### Input material
= Beginning of Section =
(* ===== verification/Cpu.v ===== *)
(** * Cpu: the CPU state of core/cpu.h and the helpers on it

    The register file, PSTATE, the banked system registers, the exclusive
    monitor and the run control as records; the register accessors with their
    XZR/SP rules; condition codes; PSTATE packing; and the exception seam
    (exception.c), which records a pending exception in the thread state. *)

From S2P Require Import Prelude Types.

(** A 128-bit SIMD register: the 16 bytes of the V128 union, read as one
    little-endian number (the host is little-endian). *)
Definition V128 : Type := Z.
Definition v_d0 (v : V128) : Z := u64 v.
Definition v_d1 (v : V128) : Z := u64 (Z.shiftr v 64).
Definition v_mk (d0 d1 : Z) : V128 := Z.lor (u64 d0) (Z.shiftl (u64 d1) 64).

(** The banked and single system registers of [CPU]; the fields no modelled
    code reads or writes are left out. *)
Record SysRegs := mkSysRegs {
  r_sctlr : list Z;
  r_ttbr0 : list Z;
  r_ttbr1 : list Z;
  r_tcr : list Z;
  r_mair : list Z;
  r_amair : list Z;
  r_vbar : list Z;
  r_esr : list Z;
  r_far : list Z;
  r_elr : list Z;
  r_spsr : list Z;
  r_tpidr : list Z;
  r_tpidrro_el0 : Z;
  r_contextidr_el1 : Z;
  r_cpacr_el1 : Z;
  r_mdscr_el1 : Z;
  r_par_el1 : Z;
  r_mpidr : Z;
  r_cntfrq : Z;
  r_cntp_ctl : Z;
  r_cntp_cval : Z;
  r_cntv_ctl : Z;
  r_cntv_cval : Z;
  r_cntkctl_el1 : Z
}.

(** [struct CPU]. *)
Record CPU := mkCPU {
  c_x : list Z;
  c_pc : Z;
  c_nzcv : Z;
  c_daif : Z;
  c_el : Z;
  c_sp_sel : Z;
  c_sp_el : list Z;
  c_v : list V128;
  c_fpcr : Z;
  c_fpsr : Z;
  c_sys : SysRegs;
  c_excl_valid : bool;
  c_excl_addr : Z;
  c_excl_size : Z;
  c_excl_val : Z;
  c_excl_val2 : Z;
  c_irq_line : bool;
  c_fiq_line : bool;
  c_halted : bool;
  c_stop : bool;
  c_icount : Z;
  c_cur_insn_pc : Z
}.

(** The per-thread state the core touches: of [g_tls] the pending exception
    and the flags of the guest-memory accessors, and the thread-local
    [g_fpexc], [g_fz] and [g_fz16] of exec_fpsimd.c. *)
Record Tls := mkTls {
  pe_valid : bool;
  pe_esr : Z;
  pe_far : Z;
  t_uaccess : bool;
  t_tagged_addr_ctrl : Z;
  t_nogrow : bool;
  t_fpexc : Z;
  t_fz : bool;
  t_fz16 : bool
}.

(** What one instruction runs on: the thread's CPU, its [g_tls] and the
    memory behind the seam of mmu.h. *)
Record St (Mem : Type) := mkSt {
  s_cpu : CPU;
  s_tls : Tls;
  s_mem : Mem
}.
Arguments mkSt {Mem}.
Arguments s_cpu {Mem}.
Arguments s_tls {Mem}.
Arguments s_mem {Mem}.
= End of Section =
### Try it
Output the material verbatim.

### Response to the task
(* ===== verification/Cpu.v ===== *)
(** * Cpu: the CPU state of core/cpu.h and the helpers on it

    The register file, PSTATE, the banked system registers, the exclusive
    monitor and the run control as records; the register accessors with their
    XZR/SP rules; condition codes; PSTATE packing; and the exception seam
    (exception.c), which records a pending exception in the thread state. *)

From S2P Require Import Prelude Types.

(** A 128-bit SIMD register: the 16 bytes of the V128 union, read as one
    little-endian number (the host is little-endian). *)
Definition V128 : Type := Z.
Definition v_d0 (v : V128) : Z := u64 v.
Definition v_d1 (v : V128) : Z := u64 (Z.shiftr v 64).
Definition v_mk (d0 d1 : Z) : V128 := Z.lor (u64 d0) (Z.shiftl (u64 d1) 64).

(** The banked and single system registers of [CPU]; the fields no modelled
    code reads or writes are left out. *)
Record SysRegs := mkSysRegs {
  r_sctlr : list Z;
  r_ttbr0 : list Z;
  r_ttbr1 : list Z;
  r_tcr : list Z;
  r_mair : list Z;
  r_amair : list Z;
  r_vbar : list Z;
  r_esr : list Z;
  r_far : list Z;
  r_elr : list Z;
  r_spsr : list Z;
  r_tpidr : list Z;
  r_tpidrro_el0 : Z;
  r_contextidr_el1 : Z;
  r_cpacr_el1 : Z;
  r_mdscr_el1 : Z;
  r_par_el1 : Z;
  r_mpidr : Z;
  r_cntfrq : Z;
  r_cntp_ctl : Z;
  r_cntp_cval : Z;
  r_cntv_ctl : Z;
  r_cntv_cval : Z;
  r_cntkctl_el1 : Z
}.

(** [struct CPU]. *)
Record CPU := mkCPU {
  c_x : list Z;
  c_pc : Z;
  c_nzcv : Z;
  c_daif : Z;
  c_el : Z;
  c_sp_sel : Z;
  c_sp_el : list Z;
  c_v : list V128;
  c_fpcr : Z;
  c_fpsr : Z;
  c_sys : SysRegs;
  c_excl_valid : bool;
  c_excl_addr : Z;
  c_excl_size : Z;
  c_excl_val : Z;
  c_excl_val2 : Z;
  c_irq_line : bool;
  c_fiq_line : bool;
  c_halted : bool;
  c_stop : bool;
  c_icount : Z;
  c_cur_insn_pc : Z
}.

(** The per-thread state the core touches: of [g_tls] the pending exception
    and the flags of the guest-memory accessors, and the thread-local
    [g_fpexc], [g_fz] and [g_fz16] of exec_fpsimd.c. *)
Record Tls := mkTls {
  pe_valid : bool;
  pe_esr : Z;
  pe_far : Z;
  t_uaccess : bool;
  t_tagged_addr_ctrl : Z;
  t_nogrow : bool;
  t_fpexc : Z;
  t_fz : bool;
  t_fz16 : bool
}.

(** What one instruction runs on: the thread's CPU, its [g_tls] and the
    memory behind the seam of mmu.h. *)
Record St (Mem : Type) := mkSt {
  s_cpu : CPU;
  s_tls : Tls;
  s_mem : Mem
}.
Arguments mkSt {Mem}.
Arguments s_cpu {Mem}.
Arguments s_tls {Mem}.
Arguments s_mem {Mem}.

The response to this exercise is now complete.